> Exercise: Everything from the line containing "split; [exact Hlen |]. split; [| split]." to the final line of the records below should be given again exactly, and nothing else.

> Extracted entries:
=== Section Start ===

Lemma tile_source_valid (image src : Image) (label_width : Z) :
  size_valid image -> tile_source image label_width = Ok src ->
  size_valid src.
Proof.
  intros [Hw Hh] H. unfold tile_source in H.
  apply bind_Ok in H. destruct H as (flat & Hflat & H).
  destruct (flatten_alpha_size _ _ Hflat) as [Hfw Hfh].
  unfold size in H.
  destruct (width flat =? label_width) eqn:E; cbn [negb] in H.
  - injection H as <-. unfold size_valid. lia.
  - apply Z.eqb_neq in E.
    apply bind_Ok in H. destruct H as (nh & _ & H).
    unfold resize in H.
    replace (width flat =? label_width) with false in H
      by (symmetry; apply Z.eqb_neq; exact E).
    cbn [andb] in H.
    destruct ((label_width <? 1) || (nh <? 1)) eqn:B; [discriminate |].
    apply orb_false_iff in B. injection H as <-.
    unfold size_valid; cbn [width height]. lia.
Qed.

Lemma tile_source_width (image src : Image) (label_width : Z) :
  tile_source image label_width = Ok src -> width src = label_width.
Proof.
  intros H. unfold tile_source in H.
  apply bind_Ok in H. destruct H as (flat & Hflat & H).
  unfold size in H.
  destruct (width flat =? label_width) eqn:E; cbn [negb] in H.
  - injection H as <-. apply Z.eqb_eq. exact E.
  - apply bind_Ok in H. destruct H as (nh & _ & H).
    apply resize_size in H. apply H.
Qed.

(** C4.  Let H be the height of the image once resized to the label
    width and N >= 1.  Then [split_image_into_tiles] returns exactly N
    tiles whose heights sum to H; every tile but the last has height
    [H // N] and the last has height [H - (N - 1) * (H // N)]. *)
Theorem split_image_into_tiles_heights :
  forall (image src : Image) (label_width num_rows : Z),
    1 <= num_rows ->
    size_valid image ->
    tile_source image label_width = Ok src ->
    exists tiles,
      split_image_into_tiles image label_width num_rows = Ok tiles /\
      Z.of_nat (length tiles) = num_rows /\
      sum_heights tiles = height src /\
      (forall i, 0 <= i < num_rows - 1 ->
         height (nth (Z.to_nat i) tiles src) = height src / num_rows) /\
      height (nth (Z.to_nat (num_rows - 1)) tiles src)
        = height src - (num_rows - 1) * (height src / num_rows).
Proof.
  intros image src label_width num_rows Hn Hvalid Hsrc.
  destruct (tile_source_valid _ _ _ Hvalid Hsrc) as [Hw Hh].
  unfold split_image_into_tiles. rewrite Hsrc. cbn [bind].
  unfold cut_tiles, size.
  replace (num_rows =? 0) with false by (symmetry; apply Z.eqb_neq; lia).
  set (th := height src / num_rows).
  set (r := height src mod num_rows).
  assert (Hth : 0 <= th) by (apply Z.div_pos; lia).
  assert (Hr : 0 <= r < num_rows) by (apply Z.mod_pos_bound; lia).
  assert (Hdm : height src = num_rows * th + r)
    by (apply Z.div_mod; lia).
  destruct (tile_loop_Ok src th r num_rows Hw (range num_rows) [] 0)
    as (tiles & Htiles).
  { intros i _. unfold tile_height_at. destruct (i =? num_rows - 1); lia. }
  exists tiles. split; [exact Htiles |].
  apply tile_loop_inv in Htiles.
  destruct Htiles as (added & -> & Hheights & _). cbn [app].
  assert (Hlen : Z.of_nat (length added) = num_rows).
  { rewrite <- (length_map height), Hheights, length_map.
    apply range_length. lia. }
  assert (Hnth : forall i, 0 <= i < num_rows ->
            height (nth (Z.to_nat i) added src)
            = tile_height_at th r num_rows i).
  { intros i Hi. rewrite <- (map_nth height), Hheights.
    apply nth_range. exact Hi. }
  split; [exact Hlen |]. split; [| split].
  - unfold sum_heights. rewrite Hheights, tile_heights_sum by exact Hn. lia.
  - intros i Hi. rewrite Hnth by lia. unfold tile_height_at.
    replace (i =? num_rows - 1) with false by (symmetry; apply Z.eqb_neq; lia).
    lia.
  - rewrite Hnth by lia. unfold tile_height_at. rewrite Z.eqb_refl. lia.
Qed.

=== Section End ===

> Output for this exercise:
  split; [exact Hlen |]. split; [| split].
  - unfold sum_heights. rewrite Hheights, tile_heights_sum by exact Hn. lia.
  - intros i Hi. rewrite Hnth by lia. unfold tile_height_at.
    replace (i =? num_rows - 1) with false by (symmetry; apply Z.eqb_neq; lia).
    lia.
  - rewrite Hnth by lia. unfold tile_height_at. rewrite Z.eqb_refl. lia.
Qed.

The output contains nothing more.